I speak a bit from experience. I had three children under the age of two. Every week, my husband left town early Monday morning and didn’t return until Thursday night. We had just moved and I didn’t know anyone in my new city.
My situation wasn’t as challenging as what many families face, for sure. But for me, reading to my children every day proved impossible. I knew reading to them every day was important, and I had access to books, but with alone at home, with two six-month-old babies and a two-year-old, sometimes it was all I could do to keep them safe.

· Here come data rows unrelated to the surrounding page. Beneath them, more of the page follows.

(* ===== verification/HostFs.v ===== *)
(** * Files, directories and crashes
    What [agent/filesystem] and [agent/artifacts] use of the operating system through [os],
    [golang.org/x/sys/unix] and [crypto/rand]: files known by their identity, directories
    as maps from names to identities, and the calls on them. Every call takes a [choice],
    what is decided outside the program: whether the call fails, how much of a write is
    taken, the inode of a new file, random bytes, the order of a listing.

    A change of a directory is visible at once and survives a crash for sure only after
    the directory was synced: until then a crash may keep it or lose it, independently of
    other changes, but never half of it. The data of a file that was written since its
    last sync is arbitrary after a crash, though no longer than what was written. Programs
    are trees of calls, so that other programs and crashes can come between any two calls. *)
From Stdlib Require Import ZArith Lia.
From stdpp Require Import base gmap sets list option strings countable.
From coqutil Require Import Datatypes.RecordSettersUsingExistingGetters.
From S2P Require Import Prelude Strconv Json JsonText GoStrings ArtifactStore.
Local Open Scope Z_scope.
#[global] Arguments const {E} newValue / _.

(** ** Errors *)

(** An error is the list of errors that [errors.Is] and [errors.As] find in it, in order;
    [nil] is the empty list and [errors.Join] is concatenation. *)
Inductive leaf :=
| Art (code : string)   (* [*artifacts.Error] *)
| Fs (code : string)    (* [*filesystem.Error] *)
| ErrNotExist | ErrExist | ErrPermission | ErrInvalid | ErrClosed | ErrUnsupported
| ErrShortWrite | ErrNoProgress | ErrEOF | ErrDraftCleanup | ErrContext | ErrOther.
#[export] Instance leaf_eq_dec : EqDecision leaf.
Proof. solve_decision. Defined.
Abbreviation error := (list leaf).
Definition Is (e : error) (l : leaf) : bool := bool_decide (l ∈ e).
Definition failed (e : error) : bool := match e with [] => false | _ => true end.
(** A value or an error. *)
Abbreviation res A := (error + A)%type.

(** ** Files and directories *)

Record Identity := { Device : Z; Inode : Z; Extra : Z; Mount : bytes }.
#[export] Instance Identity_eq_dec : EqDecision Identity.
Proof. solve_decision. Defined.
#[export] Instance Identity_countable : Countable Identity.
Proof.
  refine (inj_countable' (fun i => (Device i, Inode i, Extra i, Mount i))
    (fun '(a, b, c, d) => {| Device := a; Inode := b; Extra := c; Mount := d |}) _).
  by intros [].
Defined.

Record file := {
  f_data : bytes;
  f_dirty : bool;            (* written since the last sync *)
  f_regular : bool; f_links : Z; f_uid : Z; f_mode : Z; f_modified : Z; f_changed : Z * Z
}.
(** One change of a directory: all of its entries at once. *)
Abbreviation update := (list (bytes * option Identity)).
Record dir := { d_cur : gmap bytes Identity; d_dur : gmap bytes Identity; d_pend : list update; d_private : bool (* 0700, of the agent's user *) }.
Definition apply_update (m : gmap bytes Identity) (u : update) : gmap bytes Identity :=
  foldl (fun m nv => partial_alter (fun _ => nv.2) nv.1 m) m u.

(** The machine: its files and directories, where directories are, the user of the agent,
    and the agent's memory: its artifact store and the counters of its save journal. *)
Record world := {
  w_files : gmap Identity file; w_dirs : gmap Identity dir; w_paths : gmap bytes Identity; w_euid : Z;
  w_store : Store;
  w_journal : option (Identity * bytes);   (* the journal's directory and the agent's name, once opened *)
  w_active : Z; w_stopped : bool;
  w_drawn : list bytes                     (* the random names drawn so far *)
}.

(** ** Crashes *)

Definition crash_map (pick : list bool) (pend : list update) (m : gmap bytes Identity) : gmap bytes Identity :=
  foldl (fun m (pu : bool * update) => if pu.1 then apply_update m pu.2 else m) m (zip pick pend).
Definition crash_dir (pick : list bool) (d : dir) : dir :=
  let m := crash_map pick (d_pend d) (d_dur d) in {| d_cur := m; d_dur := m; d_pend := []; d_private := d_private d |}.
Definition crash_file (torn : bytes) (f : file) : file :=
  if f_dirty f then f <| f_data := take (length (f_data f)) torn |> <| f_dirty := false |> else f.
(** The machine after a crash: which changes were kept and what torn files hold is arbitrary. *)
Definition crash (pick : Identity -> list bool) (torn : Identity -> bytes) (w : world) : world :=
  {| w_files := map_imap (fun i f => Some (crash_file (torn i) f)) (w_files w);
     w_dirs := map_imap (fun i d => Some (crash_dir (pick i) d)) (w_dirs w);
     w_paths := w_paths w; w_euid := w_euid w;
     w_store := new_store (s_options (w_store w)); w_journal := None; w_active := 0; w_stopped := false; w_drawn := w_drawn w |}.

(** ** Programs *)

Record choice := {
  ch_fault : option bool;          (* the call fails: [Some true] for lack of permission *)
  ch_canceled : bool; ch_count : Z; ch_inode : Z; ch_time : Z; ch_text : bytes; ch_names : list bytes;
  ch_reads : list (bytes * error)  (* what a reader will return *)
}.
Abbreviation act A := (choice -> world -> A * world).
Inductive prog (A : Type) : Type :=
| Ret (a : A)
| Act {B : Type} (f : choice -> world -> B * world) (k : B -> prog A).
Arguments Ret {A} a.
Arguments Act {A B} f k.
Fixpoint prog_bind {A B} (p : prog A) (f : A -> prog B) : prog B :=
  match p with Ret a => f a | Act g k => Act g (fun x => prog_bind (k x) f) end.
Definition act_ {A} (f : act A) : prog A := Act f Ret.

Declare Scope prog_scope.
Delimit Scope prog_scope with prog.
Notation "'let^' x ':=' p 'in' k" := (prog_bind p (fun x => k))
  (at level 10, x pattern, p at level 100, k at level 200) : prog_scope.
(** [if e := p; e != nil { return e }] and [x, e := p; if e != nil { return e }]. *)
Notation "'check^' p 'in' k" := (prog_bind p (fun e => if failed e then Ret e else k))
  (at level 10, p at level 100, k at level 200) : prog_scope.
Notation "'try^' x ':=' p 'in' k" := (prog_bind p (fun r => match r with inl e => Ret e | inr x => k end))
  (at level 10, x pattern, p at level 100, k at level 200) : prog_scope.
Notation "'tryr^' x ':=' p 'in' k" := (prog_bind p (fun r => match r with inl e => Ret (inl e) | inr x => k end))
  (at level 10, x pattern, p at level 100, k at level 200) : prog_scope.
Open Scope prog_scope.

(** A run without interference or crashes, with the choices in turn. *)
Fixpoint run {A} (p : prog A) (cs : nat -> choice) (w : world) : A * world :=
  match p with
  | Ret a => (a, w)
  | Act f k => let '(x, w) := f (cs O) w in run (k x) (fun n => cs (S n)) w
  end.

(** ** Calls *)

Definition fault (c : choice) : error := match ch_fault c with None => [] | Some true => [ErrPermission] | Some false => [ErrOther] end.
Definition or_fault {A} (f : act (res A)) : act (res A) := fun c w => if failed (fault c) then (inl (fault c), w) else f c w.
Definition or_fault_e (f : act error) : act error := fun c w => if failed (fault c) then (fault c, w) else f c w.
Definition change_dir (d : Identity) (u : update) (w : world) : world :=
  w <| w_dirs ::= alter (fun dr => dr <| d_cur ::= fun m => apply_update m u |> <| d_pend ::= fun l => l ++ [u] |>) d |>.
Definition entry (w : world) (d : Identity) (name : bytes) : option Identity := dr ← w_dirs w !! d; d_cur dr !! name.
(** The time of the last change of a file's state. *)
Definition touch (i : Identity) (t : Z) (w : world) : world := w <| w_files ::= alter (fun f => f <| f_changed := (t / 10 ^ 9, t mod 10 ^ 9) |>) i |>.

Definition open_at (d : Identity) (name : bytes) : act (res Identity) :=
  or_fault (fun _ w => (match entry w d name with Some i => inr i | None => inl [ErrNotExist] end, w)).
(** A directory is a file that is not regular. *)
Definition dir_file : file := {| f_data := []; f_dirty := false; f_regular := false; f_links := 1; f_uid := 0; f_mode := 0; f_modified := 0; f_changed := (0, 0) |}.
Definition stat (i : Identity) : act (res file) :=
  or_fault (fun _ w => (match w_files w !! i, w_dirs w !! i with Some f, _ => inr f | None, Some _ => inr dir_file | None, None => inl [ErrOther] end, w)).
(** A new file on the directory's file system, with [O_EXCL] and mode 0600. Files stay known
    after their last name is gone, so that the inode of a new file is never one used before. *)
Definition new_file (w : world) (t : Z) : file :=
  {| f_data := []; f_dirty := false; f_regular := true; f_links := 1; f_uid := w_euid w; f_mode := 384; f_modified := t; f_changed := (t / 10 ^ 9, t mod 10 ^ 9) |}.
Definition create_at (d : Identity) (name : bytes) : act (res Identity) :=
  or_fault (fun c w =>
    let i := {| Device := Device d; Inode := ch_inode c; Extra := Extra d; Mount := Mount d |} in
    match w_dirs w !! d, entry w d name with
    | None, _ => (inl [ErrNotExist], w)
    | _, Some _ => (inl [ErrExist], w)
    | Some _, None =>
        if bool_decide (is_Some (w_files w !! i)) || bool_decide (is_Some (w_dirs w !! i)) then (inl [ErrOther], w)
        else (inr i, change_dir d [(name, Some i)] (w <| w_files ::= insert i (new_file w (ch_time c)) |>))
    end).
(** The count and the error of a write; a write that does not take everything fails. *)
Definition write_file (i : Identity) (b : bytes) : act (Z * error) := fun c w =>
  let n := (if failed (fault c) then Nat.min (Z.to_nat (ch_count c)) (length b) else length b) in
  (Z.of_nat n, fault c,
   w <| w_files ::= alter (fun f => f <| f_data ::= fun d => d ++ take n b |> <| f_dirty := true |> <| f_modified := ch_time c |>) i |>).
Definition sync_file (i : Identity) : act error :=
  or_fault_e (fun _ w => ([], w <| w_files ::= alter (fun f => f <| f_dirty := false |>) i |>)).
Definition read_file (i : Identity) : act (res bytes) :=
  or_fault (fun _ w => (match w_files w !! i with Some f => inr (f_data f) | None => inl [ErrOther] end, w)).
Definition close_file : act error := or_fault_e (fun _ w => ([], w)).
Definition rename_at (d : Identity) (a b : bytes) : act error :=
  or_fault_e (fun c w => match entry w d a with
    | Some i => ([], touch i (ch_time c) (change_dir d [(a, None); (b, Some i)] w))
    | None => ([ErrNotExist], w)
    end).
Definition renameExclusive (d : Identity) (a b : bytes) : act error :=
  or_fault_e (fun c w => match entry w d a, entry w d b with
    | Some i, None => ([], touch i (ch_time c) (change_dir d [(a, None); (b, Some i)] w))
    | Some _, Some _ => ([ErrExist], w)
    | None, _ => ([ErrNotExist], w)
    end).
Definition renameExchange (d : Identity) (a b : bytes) : act error :=
  or_fault_e (fun c w => match entry w d a, entry w d b with
    | Some i, Some j => ([], touch i (ch_time c) (touch j (ch_time c) (change_dir d [(a, Some j); (b, Some i)] w)))
    | _, _ => ([ErrNotExist], w)
    end).
Definition unlink_at (d : Identity) (name : bytes) : act error :=
  or_fault_e (fun _ w => match entry w d name with Some _ => ([], change_dir d [(name, None)] w) | None => ([ErrNotExist], w) end).
Definition sync_dir (d : Identity) : act error :=
  or_fault_e (fun _ w => ([], w <| w_dirs ::= alter (fun dr => dr <| d_dur := d_cur dr |> <| d_pend := [] |>) d |>)).
(** At most [n] names, in any order. *)
Definition read_dir (d : Identity) (n : Z) : act (res (list bytes)) :=
  or_fault (fun c w => match w_dirs w !! d with
    | Some dr => let names := (map_to_list (d_cur dr)).*1 in
                 (inr (take (Z.to_nat n) (if bool_decide (ch_names c ≡ₚ names) then ch_names c else names)), w)
    | None => (inl [ErrOther], w)
    end).
Definition open_dir (path : bytes) : act (res Identity) :=
  or_fault (fun _ w => (match i ← w_paths w !! path; d ← w_dirs w !! i; Some i with Some i => inr i | None => inl [ErrNotExist] end, w)).
Definition ctx_err : act error := fun c w => (if ch_canceled c then [ErrContext] else [], w).
Definition is_hex (c : Z) : bool := ((48 <=? c) && (c <=? 57)) || ((97 <=? c) && (c <=? 102)).
(** A new directory, of mode 0700. *)
Definition mkdir_at (d : Identity) (name : bytes) : act (res Identity) :=
  or_fault (fun c w =>
    let i := {| Device := Device d; Inode := ch_inode c; Extra := Extra d; Mount := Mount d |} in
    match w_dirs w !! d, entry w d name with
    | None, _ => (inl [ErrNotExist], w)
    | _, Some _ => (inl [ErrExist], w)
    | Some _, None =>
        if bool_decide (is_Some (w_files w !! i)) || bool_decide (is_Some (w_dirs w !! i)) then (inl [ErrOther], w)
        else (inr i, change_dir d [(name, Some i)] (w <| w_dirs ::= insert i {| d_cur := ∅; d_dur := ∅; d_pend := []; d_private := true |} |>))
    end).
(** 16 random bytes in hexadecimal; [crypto/rand] does not repeat itself. *)
Definition random_hex : act (res bytes) :=
  or_fault (fun c w =>
    if (length (ch_text c) =? 32)%nat && forallb is_hex (ch_text c) && negb (bool_decide (ch_text c ∈ w_drawn w))
    then (inr (ch_text c), w <| w_drawn ::= cons (ch_text c) |>) else (inl [ErrOther], w)).
(** The reads that a newly opened source will answer. *)
Definition open_source : act (res (list (bytes * error))) := or_fault (fun c w => (inr (ch_reads c), w)).
Definition store_act {A} (f : Store -> Store * A) : act A := fun _ w => let '(s, a) := f (w_store w) in (a, w <| w_store := s |>).

(* ------------------------------------------------------------------ *)
(** ** Lemmas: directories *)

(** What the entry of a name may be after a crash. *)
Definition may (dr : dir) (n : bytes) (v : option Identity) : Prop := d_dur dr !! n = v \/ exists u, u ∈ d_pend dr /\ (n, v) ∈ u.
Definition wf_dir (dr : dir) : Prop := d_cur dr = foldl apply_update (d_dur dr) (d_pend dr).

Lemma apply_update_lookup m u n : apply_update m u !! n = m !! n \/ exists v, (n, v) ∈ u /\ apply_update m u !! n = v.
Proof.
  revert m. induction u as [|[n' v] u IH]; intros m; [by left|].
  change (apply_update m ((n', v) :: u)) with (apply_update (partial_alter (fun _ => v) n' m) u). destruct (IH (partial_alter (fun _ => v) n' m)) as [E|(v' & Hin & E)].
  - rewrite E. destruct (decide (n = n')) as [->|Hne]; [right|left].
    + exists v. split; [left|]. by rewrite lookup_partial_alter_eq.
    + by rewrite lookup_partial_alter_ne.
  - right. exists v'. split; [by right|done].
Qed.
Lemma apply_update_other m u n : n ∉ u.*1 -> apply_update m u !! n = m !! n.
Proof. intros Hn. destruct (apply_update_lookup m u n) as [E|(v & Hin & _)]; [done|]. destruct Hn. apply list_elem_of_fmap. by exists (n, v). Qed.
Lemma crash_map_may pick pend m n : crash_map pick pend m !! n = m !! n \/ exists u v, u ∈ pend /\ (n, v) ∈ u /\ crash_map pick pend m !! n = v.
Proof.
  revert pick m. induction pend as [|u pend IH]; intros [|b pick] m; try by left.
  change (crash_map (b :: pick) (u :: pend) m) with (crash_map pick pend (if b then apply_update m u else m)).
  destruct (IH pick (if b then apply_update m u else m)) as [E|(u' & v & Hu & Hv & E)].
  - rewrite E. destruct b; [|by left]. destruct (apply_update_lookup m u n) as [->|(v & Hv & ->)]; [by left|].
    right. exists u, v. split; [left|done].
  - right. exists u', v. split; [by right|done].
Qed.
Lemma crash_dir_may pick dr n : may dr n (d_cur (crash_dir pick dr) !! n).
Proof. cbn. destruct (crash_map_may pick (d_pend dr) (d_dur dr) n) as [->|(u & v & Hu & Hv & ->)]; [by left|right; eauto]. Qed.
Lemma crash_dir_only pick dr n v : may (crash_dir pick dr) n v -> may dr n v.
Proof. intros [<-|(u & []%not_elem_of_nil & _)]. apply (crash_dir_may pick). Qed.
Lemma cur_may dr n : wf_dir dr -> may dr n (d_cur dr !! n).
Proof.
  intros ->. pose proof (crash_map_may (replicate (length (d_pend dr)) true) (d_pend dr) (d_dur dr) n) as H.
  assert (forall l m, crash_map (replicate (length l) true) l m = foldl apply_update m l) as Hc.
  { induction l as [|u l IH]; intros m; [done|]. cbn. apply (IH (apply_update m u)). }
  rewrite Hc in H. destruct H as [->|(u & v & Hu & Hv & ->)]; [by left|right; eauto].
Qed.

I’m guessing I’m not the only one who’s felt this way. I’m guessing there’s a whole slew of parents and caregivers out there who don’t read to their children every day, not because they don’t want to. But because they can’t possibly find the time. Sometimes, there’s work to do. Sometimes, you just need to get the kids to sleep. Sometimes, you’re too tired yourself.

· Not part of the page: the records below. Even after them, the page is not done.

(* ===== verification/SaveManifest.v ===== *)
(** * Cleanup manifests ([agent/artifacts/save.go], [json.Marshal] and the reading side)
    What the save journal writes before it touches a directory, as JSON text, and how a
    restart reads it. *)
From Stdlib Require Import ZArith Lia.
From stdpp Require Import base gmap sets list option strings.
From coqutil Require Import Datatypes.RecordSettersUsingExistingGetters.
From S2P Require Import Prelude Utf8 Strconv Json JsonText Canonical JsonReads GoStrings HostFs SaveFiles.
Local Open Scope Z_scope.
#[global] Arguments const {E} newValue / _.

Definition manifestLimit : Z := 2 ^ 20.
Definition manifestReservation : Z := 2 * manifestLimit.

Record saveEntry := {
  se_Directory : bytes; se_DirectoryID : Identity; se_Temp : bytes; se_Reserved : Z;
  se_Identity : option FileIdentity; se_Replaced : option FileIdentity
}.
Record saveManifest := { Version : Z; Agent : bytes; sm_Request : bytes; Entries : list saveEntry }.

(** ** Text *)

(** [json.Marshal] escapes HTML on top of what [encode_json] does; these characters only
    occur in strings. *)
Definition html_char (c : Z) : bytes := if (c =? 38) || (c =? 60) || (c =? 62) then lit "\u00" ++ [hexdigit (c / 16); hexdigit (c mod 16)] else [c].
Definition html_escape (s : bytes) : bytes := concat (html_char <$> s).
Definition Marshal (v : json) : result bytes := let* s := encode_json v in Ok (html_escape s).
(* ===== verification/SaveLogic.v ===== *)
(** * Reasoning about programs on files
    A program owns keys, names in directories that nobody else changes, and files. For each
    key it knows the entry and what the entry may be after a crash; for each file its
    contents. [safe] says of a program that it keeps an invariant of what it knows at every
    point, whatever its calls answer and whatever others do to the rest of the machine, and
    that it changes nothing that is not its own. The rules give the effect of each call. *)
From Stdlib Require Import ZArith Lia.
From stdpp Require Import base gmap sets list option strings.
From coqutil Require Import Datatypes.RecordSettersUsingExistingGetters.
From S2P Require Import Prelude GoStrings ArtifactStore HostFs SaveFiles SaveManifest SaveJournal.
Local Open Scope Z_scope.
#[global] Arguments const {E} newValue / _.

Abbreviation key := (Identity * bytes)%type.
(** What a program knows. *)
Record resources := {
  r_keys : gmap key (option Identity * list (option Identity));   (* the entry, and what a crash may leave *)
  r_files : gmap Identity file;
  r_new : gset Identity;                                            (* the files it created *)
  r_dirs : gset Identity; r_euid : Z;
  r_reserved : option (nat * Z);                                    (* its reservation in the store *)
  r_active : bool;                                                  (* it is counted among the active saves *)
  r_store : option Store;                                           (* the store, when nobody else runs *)
  r_plan : list (key * Z)                                           (* the temporary names of a save, with what is reserved for them *)
}.

Definition mayw (w : world) (d : Identity) (n : bytes) (v : option Identity) : Prop := exists dr, w_dirs w !! d = Some dr /\ may dr n v.
(** Equal files, up to the time of their last change of state. *)
Definition same (f f' : file) : Prop := f' = f <| f_changed := f_changed f' |>.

I’m also guessing that many of the folks who say “read to your children every day for 30 minutes,” don’t do it either.
So, as educators, why do we ask such unrealistic goals of our parents? Why do we ask them to do something we aren’t doing ourselves, and then judge them when they don’t?

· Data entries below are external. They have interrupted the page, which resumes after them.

(* ===== verification/SaveNames.v ===== *)
(** * The names of a save
    Temporary names, names of manifests and of drafts: what is drawn has the form that the
    recovery expects, and the forms exclude each other and the names of saved files. *)
From Stdlib Require Import ZArith Lia.
From stdpp Require Import base gmap sets list option strings.
From S2P Require Import Prelude Utf8 Strconv Json JsonText JsonReads GoStrings InputValue HostFs SaveFiles SaveManifest SaveJournal SaveLogic.
Local Open Scope Z_scope.

Definition hexs (h : bytes) : Prop := length h = 32%nat /\ forallb is_hex h = true.
Definition temp_name (h : bytes) : bytes := lit ".onprest-" ++ h ++ lit ".tmp".
Definition man_name (h : bytes) : bytes := lit "m-" ++ h ++ lit ".json".
Definition draft_name (h : bytes) : bytes := lit ".draft-" ++ h.

Lemma prefix_true p s : has_literal_prefix p s = true <-> exists t, s = p ++ t.
Proof.
  unfold has_literal_prefix. rewrite bytes_eqb_true. split.
  - intros H. exists (drop (length p) s). rewrite <- (take_drop (length p) s) at 1. by rewrite H.
  - intros [t ->]. by rewrite take_app_length.
Qed.
Lemma suffix_true p s : has_literal_suffix p s = true <-> exists t, s = t ++ p.
Proof.
  unfold has_literal_suffix. rewrite andb_true_iff, bytes_eqb_true, Nat.leb_le. split.
  - intros [H _]. exists (take (length s - length p) s). rewrite <- (take_drop (length s - length p) s) at 1. by rewrite H.
  - intros [t ->]. rewrite length_app. split; [|lia]. replace (length t + length p - length p)%nat with (length t) by lia. by rewrite drop_app_length.
Qed.
Lemma hex_ascii h : forallb is_hex h = true -> Forall (fun c => 0 <= c < 128) h.
Proof. intros H. apply Forall_forall. intros c Hc%list_elem_of_In. eapply forallb_forall in H; [|exact Hc]. unfold is_hex in H. breflect; lia. Qed.
Lemma ascii_text_ok s : Forall (fun c => 0 <= c < 128) s -> text_ok s.
Proof.
  intros H. split; [eapply Forall_impl; [exact H|]; unfold is_byte; cbn; lia|]. unfold ValidString. rewrite runes_ascii by done.
  apply forallb_forall. intros [c w] Hc%list_elem_of_In. apply list_elem_of_fmap in Hc as (b & [= -> ->] & Hb). rewrite Forall_forall in H. specialize (H b Hb).
  unfold bad_rune, runeError. cbn. destruct (Z.eqb_spec b 65533); [lia|done].
Qed.
Lemma temp_name_ascii h : hexs h -> Forall (fun c => 0 <= c < 128) (temp_name h).
Proof. intros [_ H]. unfold temp_name. rewrite !Forall_app. split_and!; [by apply ascii_text|by apply hex_ascii|by apply ascii_text]. Qed.
Lemma temp_name_valid h : hexs h -> validTempName (temp_name h) = true /\ temp_hex (temp_name h) = h.
Proof.
  intros [Hl Hh]. split.
  - unfold validTempName. rewrite (proj2 (prefix_true _ _)) by (by eexists). rewrite (proj2 (suffix_true _ _)) by (exists (lit ".onprest-" ++ h); unfold temp_name; by rewrite app_assoc).
    assert (length (temp_name h) = 45%nat) as E by (unfold temp_name; rewrite !length_app, Hl; done). rewrite E. cbn -[temp_name runes slice].
    assert (slice (temp_name h) 9 41 = h) as ->.
    { unfold slice, temp_name. rewrite drop_app_length' by done. by rewrite take_app_length' by (by rewrite Hl). }
    rewrite runes_ascii by (by apply hex_ascii). apply forallb_forall. intros [c w] Hc%list_elem_of_In. apply list_elem_of_fmap in Hc as (b & [= -> ->] & Hb). cbn.
    eapply forallb_forall in Hh; [exact Hh|]. by apply list_elem_of_In.
  - unfold temp_hex, temp_name. rewrite drop_app_length' by done. by rewrite take_app_length' by done.
Qed.
Lemma man_name_valid h : hexs h -> manifestName (man_name h) = true /\ manifest_id (man_name h) = h /\ draft_of (man_name h) = draft_name h.
Proof.
  intros [Hl Hh]. assert (manifest_id (man_name h) = h) as Hid.
  { unfold manifest_id, trim_prefix, man_name. rewrite (proj2 (prefix_true _ _)) by (by eexists). rewrite drop_app_length. unfold trim_suffix. rewrite (proj2 (suffix_true _ _)) by (by eexists).
    rewrite length_app. replace (length h + length (lit ".json") - length (lit ".json"))%nat with (length h) by lia. by rewrite take_app_length. }
  split_and!; [|done|unfold draft_of, draft_name; by rewrite Hid].
  unfold manifestName, hex_name. rewrite (proj2 (prefix_true _ _)) by (by eexists). rewrite (proj2 (suffix_true _ _)) by (exists (lit "m-" ++ h); unfold man_name; by rewrite app_assoc).
  unfold man_name at 1. rewrite !length_app, Hl. cbn [andb]. rewrite Nat.eqb_refl. unfold man_name. rewrite drop_app_length. by rewrite take_app_length' by done.
Qed.
Lemma draft_name_valid h : hexs h -> draftName (draft_name h) = true /\ trim_prefix (lit ".draft-") (draft_name h) = h.
Proof.
  intros [Hl Hh]. split; [|unfold trim_prefix, draft_name; rewrite (proj2 (prefix_true _ _)) by (by eexists); by rewrite drop_app_length].
  unfold draftName, hex_name. rewrite (proj2 (prefix_true _ _)) by (by eexists). rewrite (proj2 (suffix_true _ _)) by (exists (draft_name h); by rewrite app_nil_r).
  unfold draft_name at 1. rewrite !length_app, Hl. cbn [andb]. change (length (lit ".draft-") + 32 =? length (lit ".draft-") + 32 + length (@nil Z))%nat with true. cbn [andb].
  unfold draft_name. rewrite drop_app_length. rewrite take_ge by lia. done.
Qed.
Lemma manifest_name_inv n : manifestName n = true -> hexs (manifest_id n) /\ n = man_name (manifest_id n).
Proof.
  unfold manifestName, hex_name. intros H. breflect. match goal with H : has_literal_prefix _ _ = true |- _ => apply prefix_true in H as [t ->] end.
  match goal with H : has_literal_suffix _ _ = true |- _ => apply suffix_true in H as [u E] end. rewrite drop_app_length in *. rewrite length_app in *.
  assert (exists h, t = h ++ lit ".json") as [h ->].
  { exists (take 32 t). rewrite <- (take_drop 32 t) at 1. f_equal. rewrite <- (take_drop 32 t), app_assoc in E. apply app_inj_2 in E as [_ E]; [done|]. rewrite length_drop. cbn in *. lia. }
  rewrite length_app in *. assert (length h = 32%nat) as Hl by (cbn in *; lia). rewrite take_app_length' in * by done.
  assert (hexs h) as Hh by done. destruct (man_name_valid h Hh) as (_ & E2 & _). unfold man_name in E2. rewrite E2. done.
Qed.
Lemma prefix_exclusive p q n : has_literal_prefix p n = true -> has_literal_prefix q n = true -> take (length q) p = take (length p) q.
Proof.
  intros [t ->]%prefix_true [u E]%prefix_true. destruct (decide (length p <= length q)%nat) as [Hl|Hl].
  - pose proof (f_equal (take (length p)) E) as E1. rewrite take_app_length, take_app_le in E1 by done. by rewrite take_ge by done.
  - pose proof (f_equal (take (length q)) E) as E1. rewrite take_app_length, take_app_le in E1 by lia. by rewrite (take_ge q) by lia.
Qed.
Lemma hex_name_prefix p q n : hex_name p q n = true -> has_literal_prefix p n = true.
Proof. unfold hex_name. intros H. by breflect. Qed.
Lemma temp_name_prefix n : validTempName n = true -> has_literal_prefix (lit ".onprest-") n = true.
Proof. unfold validTempName. by destruct (has_literal_prefix _ n). Qed.
(** The forms exclude each other. *)
Lemma temp_not_journal n : validTempName n = true -> manifestName n = false /\ draftName n = false.
Proof.
  intros H%temp_name_prefix. split; apply not_true_iff_false; intros H2%hex_name_prefix; by pose proof (prefix_exclusive _ _ _ H H2) as E.
Qed.
Lemma manifest_not_draft n : manifestName n = true -> draftName n = false.
Proof. intros H%hex_name_prefix. apply not_true_iff_false. intros H2%hex_name_prefix. by pose proof (prefix_exclusive _ _ _ H H2) as E. Qed.
Lemma runes_ascii_app p s : Forall (fun b => 0 <= b < 128) p -> runes (p ++ s) = ((fun b => (b, 1%nat)) <$> p) ++ runes s.
Proof.
  induction 1 as [|b p Hb Hp IH]; [done|]. change ((b :: p) ++ s) with (b :: p ++ s). rewrite runes_cons by done.
  assert (DecodeRune (b :: p ++ s) = (b, 1%nat)) as -> by (cbn [DecodeRune]; by destruct (Z.ltb_spec b 128); [|lia]).
  change (drop (b, 1%nat).2 (b :: p ++ s)) with (p ++ s). by rewrite IH.
Qed.
(** No file is saved under a temporary name. *)
Lemma saved_name n : SaveName n = [] -> validTempName n = false.
Proof.
  intros Hs. apply not_true_iff_false. intros [t ->]%temp_name_prefix%prefix_true. unfold SaveName in Hs. destruct (negb (is_ok _)); [done|].
  assert (has_literal_prefix (lit ".onprest-") (map_runes lower_rune (lit ".onprest-" ++ t)) = true) as E.
  { apply prefix_true. unfold map_runes. rewrite runes_ascii_app by (by apply ascii_text). rewrite fmap_app, concat_app. eexists. reflexivity. }
  rewrite E in Hs. done.
Qed.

Isn’t this sort of thing setting parents up for failure? Many of them already have feelings of doubt and insecurity in their abilities to guide their children through school. Should we really be in the business of piling on? If parents feel they can’t possibly reach the reading goal, what will their logical reactions be? Think about it, they’ll probably give up or not even try. And then what? Disengage from school, from us?
We don’t want that.
What if instead of saying things like, “read to your children every day for 30 minutes,” we worked with our families individually to help them set their own reading goals? For example, some parents might say, “I’m going to try to read two days a week,” or “I can read one book.” Maybe some parents might say, “No time to read books, but I can commit to helping my child develop reading skills by pointing out words during the day.”
If we work with parents to set more manageable goals and make them active participants in that process, they’ll have a sense of ownership and choice. This is more respectful of who they are and whatever challenge they face in their lives.
We differentiate our instruction for kids, isn’t it time we differentiated our engagement for parents, so that we can meet them where they are, instead of where we want them to be?
In the end, children still benefit. They’ll be more likely to get in some reading time. They’ll also have happier, more relaxed and confident parents. And that’s a good thing for teachers too.
Interested in learning more about differentiated family engagement? Want to give your staff access to these same skills and ideas? Give me a call or visit my website and sign-up for a free consultation. I’d love the opportunity to share what I’ve learned.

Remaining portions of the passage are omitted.